Thursday, May 31, 2012

In the Final Analysis

In the final analysis, it is between you and God. It was never between you and them anyway.

Jesus presents us with what seems to be a paradox, as so many of his commands so often do. We are to love humans with everything that we have. We are to place them above ourselves. We are to serve. This is expected of us as followers of Christ. And yet, we are not to focus on things of this world. We are to constantly be looking toward Eternity. Because, "in the final analysis, it is between you and God."

I find myself struggling with this: where are our earthly cares supposed to end and our heavenly cares begin? Should there be a distinction? What exactly does it mean to be in the world but not of it?

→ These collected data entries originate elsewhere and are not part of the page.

(* ===== verification/StateIter.v ===== *)
(** * Iterating over a state (src/state.rs, src/aggregate.rs)

    The iterators yield the values of a hash map in an order that the program
    does not choose. The order is a class; the theorems hold for every one. *)

From S2P Require Import Prelude CapturedBytes Event State StateWf Aggregate AggregateSpec.

(** An order in which the entries of a [HashMap] are visited: each once. *)
Class HashOrder := {
  visit : ∀ {K A} `{Countable K}, gmap K A → list (K * A);
  visit_all : ∀ {K A} `{Countable K} (m : gmap K A), visit m ≡ₚ map_to_list m;
}.

Section iterators.
Context `{HashOrder}.

(** [HashMap::values]. *)
Definition values {K A} `{Countable K} (m : gmap K A) : list A := (visit m).*2.

Definition iter_filesystem_rules (r : RulesetState) : list FilesystemRuleState := values (rs_filesystem_rules r).
Definition iter_network_rules (r : RulesetState) : list NetworkRuleState := values (rs_network_rules r).
Definition iter_enforcement_events (d : DomainState) : list EnforceDomainEvent := values (ds_enforcement_events d).
Definition iter_rulesets (s : State) : list RulesetState := values (rulesets s).
Definition iter_domains (s : State) : list DomainState := values (domains s).
Definition iter_entries (a : DenialAggregator) : list AggregatedDenial := values (agg_entries a).


(** ** Each value once, under its key *)

(** What an iterator over a map promises, where [key] reads the key off a value. *)
Record enumerates {K A} (key : A → K) (count : N) (get : K → option A) (l : list A) : Prop := {
  en_count : len l = count;
  en_distinct : NoDup (key <$> l);
  en_lookup : ∀ a, a ∈ l ↔ get (key a) = Some a;
}.

Lemma values_enumerates {K A} `{Countable K} (m : gmap K A) (key : A → K) :
  map_Forall (λ k a, key a = k) m → enumerates key (N.of_nat (size m)) (λ k, m !! k) (values m).
Proof.
  intros Hk. unfold values. assert (key <$> (visit m).*2 = (visit m).*1) as Hkeys.
  { rewrite <- list_fmap_compose. apply list_fmap_ext. intros i [k a] Hi. apply list_elem_of_lookup_2 in Hi.
    rewrite visit_all in Hi. apply elem_of_map_to_list in Hi. by apply Hk. }
  split.
  - unfold len. by rewrite length_fmap, visit_all, length_map_to_list.
  - rewrite Hkeys, visit_all. apply NoDup_fst_map_to_list.
  - intros a. rewrite list_elem_of_fmap. split.
    + intros ([k a'] & -> & Hin). rewrite visit_all in Hin. apply elem_of_map_to_list in Hin. simpl.
      by rewrite (Hk k a' Hin).
    + intros Ha. exists (key a, a). split; [done|]. rewrite visit_all. by apply elem_of_map_to_list.
Qed.

(** The iterators show a state completely. In every state that a stream of
    events leaves, the iterators over rulesets and domains, over the rules of
    each ruleset and over the enforcement events of each domain yield as many
    values as the count says, no two of them under the same identity, and
    exactly those that the lookup by identity finds. *)
Theorem iterators_exact es :
  let s := replay state_new es in
  enumerates rs_id (ruleset_count s) (ruleset s) (iter_rulesets s) ∧
  enumerates ds_id (domain_count s) (domain s) (iter_domains s) ∧
  (∀ r, r ∈ iter_rulesets s →
     enumerates (λ rule, (fr_device rule, fr_inode rule)) (filesystem_rule_count r)
       (λ key, filesystem_rule r key.1 key.2) (iter_filesystem_rules r) ∧
     enumerates nr_port (network_rule_count r) (network_rule r) (iter_network_rules r)) ∧
  (∀ d, d ∈ iter_domains s →
     enumerates ede_enforcing_tid (enforcement_event_count d) (enforcement_event d) (iter_enforcement_events d)).
Proof.
  assert (state_wf (replay state_new es)) as [Hr Hd _] by apply replay_wf, state_new_wf.
  set (s := replay state_new es) in *. clearbody s. cbv zeta.
  assert (enumerates rs_id (ruleset_count s) (ruleset s) (iter_rulesets s)) as Her.
  { apply values_enumerates. intros id r Hi. by apply Hr in Hi as []. }
  assert (enumerates ds_id (domain_count s) (domain s) (iter_domains s)) as Hed.
  { apply values_enumerates. intros id d Hi. by apply Hd in Hi as []. }
  split_and!; [done..| |].
  - intros r Hin. apply (en_lookup _ _ _ _ Her) in Hin. destruct (Hr _ _ Hin). split.
    + pose proof (values_enumerates (rs_filesystem_rules r) (λ rule, (fr_device rule, fr_inode rule))) as He.
      destruct He as [H1 H2 H3]; [intros k a Ha; symmetry; by apply (rwf_fs_keys k a)|]. by split.
    + apply values_enumerates. intros k a Ha. symmetry. by apply (rwf_net_keys k a).
  - intros d Hin. apply (en_lookup _ _ _ _ Hed) in Hin. destruct (Hd _ _ Hin). apply values_enumerates. intros k a Ha. by apply dwf_enforcement in Ha as [].
Qed.

(** The same of the retained denials, after every stream of events and for
    every capacity: the iterator yields each retained entry once, under its
    key, and as many as the length and at most the capacity. *)
Theorem entries_exact c es :
  0 < c <= usize_max →
  let a := observe_all visit (mkDenialAggregator c ∅ 0) es in
  enumerates ad_key (aggregator_len a) (aggregator_get a) (iter_entries a) ∧ len (iter_entries a) <= c.
Proof.
  intros Hc. cbv zeta.
  destruct (observe_all_refines visit visit_all [] _ es (represents_empty c Hc)) as (l & Hr & _ & Hcap).
  set (a := observe_all _ _ _) in *. clearbody a.
  assert (enumerates ad_key (aggregator_len a) (aggregator_get a) (iter_entries a)) as He.
  { apply values_enumerates. intros k e Hk. by apply (rep_lookup l a k e Hr) in Hk as [_ ?]. }
  split; [done|]. rewrite (en_count _ _ _ _ He), (rep_len _ _ Hr). simpl in Hcap. rewrite <- Hcap. apply (rep_size _ _ Hr).
Qed.
End iterators.

(** The order of stdpp's maps. *)
#[local] Instance canonical_order : HashOrder := {| visit _ _ _ _ m := map_to_list m; visit_all _ _ _ _ m := reflexivity _ |}.

Lemma entries_exact_witness :
  let a := observe_all visit (mkDenialAggregator 2 ∅ 0) sample_denials in
  enumerates ad_key (aggregator_len a) (aggregator_get a) (iter_entries a) ∧ len (iter_entries a) <= 2.
Proof. apply (entries_exact 2 sample_denials). split; vm_compute; congruence. Defined.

I don't really have any answers to this right now. In fact, I'm sort of at a loss. So I'll keep praying about it, and keep reading, and keep searching.

Sunday, May 27, 2012

The Greatest of These

I never tire of reading Paul's words to the Corinthians (1 Cor. 13) on love. I realize that, within the Christian tradition, we recite them over and over.
If I speak in the tongues of men and of angels, but have not love, I am a noisy gong or a clanging cymbal. And if I have prophetic powers, and understand all mysteries and all knowledge, and if I have all faith, so as to remove mountains, but have not love, I am nothing. If I give away all I have, and if I deliver up my body to be burned, but have not love, I gain nothing.
 Love is patient and kind; love does not envy or boast; it is not arrogant or rude. It does not insist on its own way; it is not irritable or resentful; it does not rejoice at wrongdoing, but rejoices with the truth. Love bears all things, believes all things, hopes all things, endures all things.
Love never ends. As for prophecies, they will pass away; as for tongues, they will cease; as for knowledge, it will pass away. For we know in part and we prophesy in part, but when the perfect comes, the partial will pass away...Now I know in part; then I shall know fully, even as I have been fully known.
So now faith, hope, and love abide, these three; but the greatest of these is love.
In spite of what feels like the extreme overuse of this passage, it will always be one of my favorite scriptures. Until this past month, I never had the opportunity of reading them in a romantic sense before. When taken romantically, the passage is beautiful but difficult. Love makes us whole, and yet we cannot be whole without God. It is Christ's love for us and our love for Christ that gives us the ability to truly love another. And God charges us with a heavy responsibility in terms of giving earthly love, both romantic and not. First, we cannot hope to understand all that love is without allowing ourselves to be loved by our Savior and returning that love. Second, our earthly love must strive to be as pure as Christ's love for us. It must be patient and kind, even though humans, without Christ, are by nature impatient and unkind. God does not allow for jealousy or pride; in fact, true love cannot coexist with either of these. Love means being a servant to the one you love, always putting him or her above yourself - just as we must put God first. Love "rejoices with the truth," which means that it must be brutally, beautifully honest. Our love for God is honest, as he sees into our hearts. His love for us is honest, as he has revealed his heart to us. Earthly love must be just as open.

Perhaps, though, earthly, non-godly love can be all of these things on its own. Maybe. It might be possible. What Paul says next, however, is the limit of non-godly love: it "bears all things, believes all things, hopes all things, endures all things. Love never ends." True love - and by "true love," I mean love that flows outward from the church because Christ first loved us - cannot fail. In no circumstances can it break, or wilt, or wither. It bears all. It bears all because, if it is true love, it is eternal, like us. Our salvation - Christ's gift of eternal life - makes us eternal beings. All godly things will last forever. If love is grounded in Christ, then it, too, will be never-ending.

And of all that will last eternally, Paul tells us, the greatest is love. God's love makes possible all things, from our very being to our eternal life. Yes, the greatest is love.

Then let us not use the word casually. Our language - our culture - has made it trite. We have allowed it to become so. Let us be cognizant of our use of this sacred word. It is the greatest of the eternal gifts God has granted us. We should treat it as nothing less.